Yakın gelecekte bu partilerin siyasi kimliklerinde çok ciddi aşınmalar, silinmeler ortaya çıkacak. Bambaşka yapılara dönüşecekler. Belki de aralarındaki siyasi geçişgenlik yüzünden bazıları silinip gidecek. Belki de tek bir siyasi yapıya dönüşecekler.
Ekmeleddin İhsanoğlu nasıl bir proje olarak Türkiye'nin önüne konuşmuşsa dünkü resim karesi de o projenin parçasıdır. Aynı irade Türkiye'nin milliyetçi-ulusalcı unsurlarından bir cephe inşa ediyor.
Bu irade yerli değildir. Bu irade gayri milli ve Türkiye'de karşı darbe hazırlıkları yapan iradedir. Gezi olaylarını projelendiren de, 17 Aralık'tan bir darbe olmazsa muhafazakar bir muhalefet üretmeye çalışan da aynı iradedir.

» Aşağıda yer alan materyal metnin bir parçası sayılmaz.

Definition with_reservation (ctx : RequestContext) (rid : string) : RequestContext := {|
  cx_correlation_id := cx_correlation_id ctx; cx_model := cx_model ctx;
  cx_policy_name := cx_policy_name ctx; cx_is_streaming := cx_is_streaming ctx;
  cx_start := cx_start ctx; cx_reservation_id := Some rid |}.

Record ResolvedCandidates := {
  rc_candidates : list SelectedProvider;
  rc_probe_provider : option string;
  rc_complexity_score : option f64;
  rc_tier : Tier;
}.

Section Json.
Context `{SerdeJson}.

(** [extract_usage]: the casts to [u32] truncate. *)
Definition extract_usage (response : Value) : option (Z * Z) :=
  match v_get "usage" response with
  | None => None
  | Some usage =>
    match v_get "prompt_tokens" usage with
    | None => None
    | Some p =>
      match v_as_u64 p with
      | None => None
      | Some prompt =>
        match v_get "completion_tokens" usage with
        | None => None
        | Some c =>
          match v_as_u64 c with
          | None => None
          | Some completion => Some (as_u32 prompt, as_u32 completion)
          end
        end
      end
    end
  end.

(** A request as the provider receives it. *)
Record UpstreamRequest := {
  ur_url : string;
  ur_idempotency_key : string;
  ur_authorization : option string;
  ur_body : ChatCompletionRequest;
}.

(** Its reply: the status line, the body as JSON, as text, and as the items of a stream. *)
Record UpstreamReply := {
  up_status : Z;
  up_status_text : string;
  up_json : result Value string;
  up_text : option string;
  up_stream : list (result (list ascii) string);
}.

End Json.

Definition is_circuit_failure (status : Z) : bool := (500 <=? status) && (status <? 600).

Definition routing_error_status (e : Error) : Z :=
  match e with
  | NoProviders _ | NoPolicyMatch | NoTierMatch _ _ | BadRequest _ => 400
  | _ => 500
  end.

(** The background task of a streaming response, with what it captures. *)
Record StreamTask := {
  sk_correlation_id : string;
  sk_provider : SelectedProvider;
  sk_reservation_id : option string;
  sk_start : Instant;
  sk_complexity_score : option f64;
  sk_tier : option string;
  sk_items : list (result (list ascii) string);
}.

Inductive Task :=
| TaskSettle (reservation_id : string) (actual_msats : Z) (metadata : SettleMetadata)
| TaskRelease (reservation_id reason : string)
| TaskStream (task : StreamTask).

(** ** The shared state

    [aw_sent] logs the providers that were called, [aw_accesses] what each access of the
    request to the registry found and left, [aw_awaits] counts the turns of the environment. *)

Record AppState := {
  st_router : Router;
  st_config : Config;
  st_db_writer : bool;
  st_vault : option VaultClient;
}.

Section App.
Context `{Watch}.

Record AppWorld := mkApp {
  aw_registry : Registry;
  aw_writer : DbWriter;
  aw_vault : World;
  aw_spawned : list Task;
  aw_sent : list string;
  aw_accesses : list (Registry * Registry);
  aw_awaits : nat;
}.

Definition with_registry (w : AppWorld) (r : Registry) : AppWorld :=
  mkApp r (aw_writer w) (aw_vault w) (aw_spawned w) (aw_sent w)
    (aw_accesses w ++ [(aw_registry w, r)]) (aw_awaits w).
Definition with_writer (w : AppWorld) (d : DbWriter) : AppWorld :=
  mkApp (aw_registry w) d (aw_vault w) (aw_spawned w) (aw_sent w) (aw_accesses w) (aw_awaits w).
Definition with_vault (w : AppWorld) (v : World) : AppWorld :=
  mkApp (aw_registry w) (aw_writer w) v (aw_spawned w) (aw_sent w) (aw_accesses w) (aw_awaits w).
Definition with_task (w : AppWorld) (t : Task) : AppWorld :=
  mkApp (aw_registry w) (aw_writer w) (aw_vault w) (aw_spawned w ++ [t]) (aw_sent w)
    (aw_accesses w) (aw_awaits w).
Definition with_sent (w : AppWorld) (names : list string) : AppWorld :=
  mkApp (aw_registry w) (aw_writer w) (aw_vault w) (aw_spawned w) (aw_sent w ++ names)
    (aw_accesses w) (aw_awaits w).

Türkiye'de sadece Cumhurbaşkanlığı seçimleri yapılmıyor. Yeni Türkiye ile eski statüko arasında büyük bir kavga yaşanıyor. Cepheleşme bu kavgaya göre şekil alıyor.
Eskiyi korumak, statükoyu korumak isteyenler, bütün muhalif yapıları garip bir acelecilikle topluyor ve çok kolay sevk ve idare ediyor. Bunların karşısında Türk muhalefeti iradesini ve siyasi idrakini kaybetmiş gibi ordan oraya sürükleniyor..
Dünkü verilen resim yeni Nasyonalist Cephe'nin resmidir.
Aynı zamanda gelecekte önümüze konacak derin iç çatışma senaryosunun resmidir.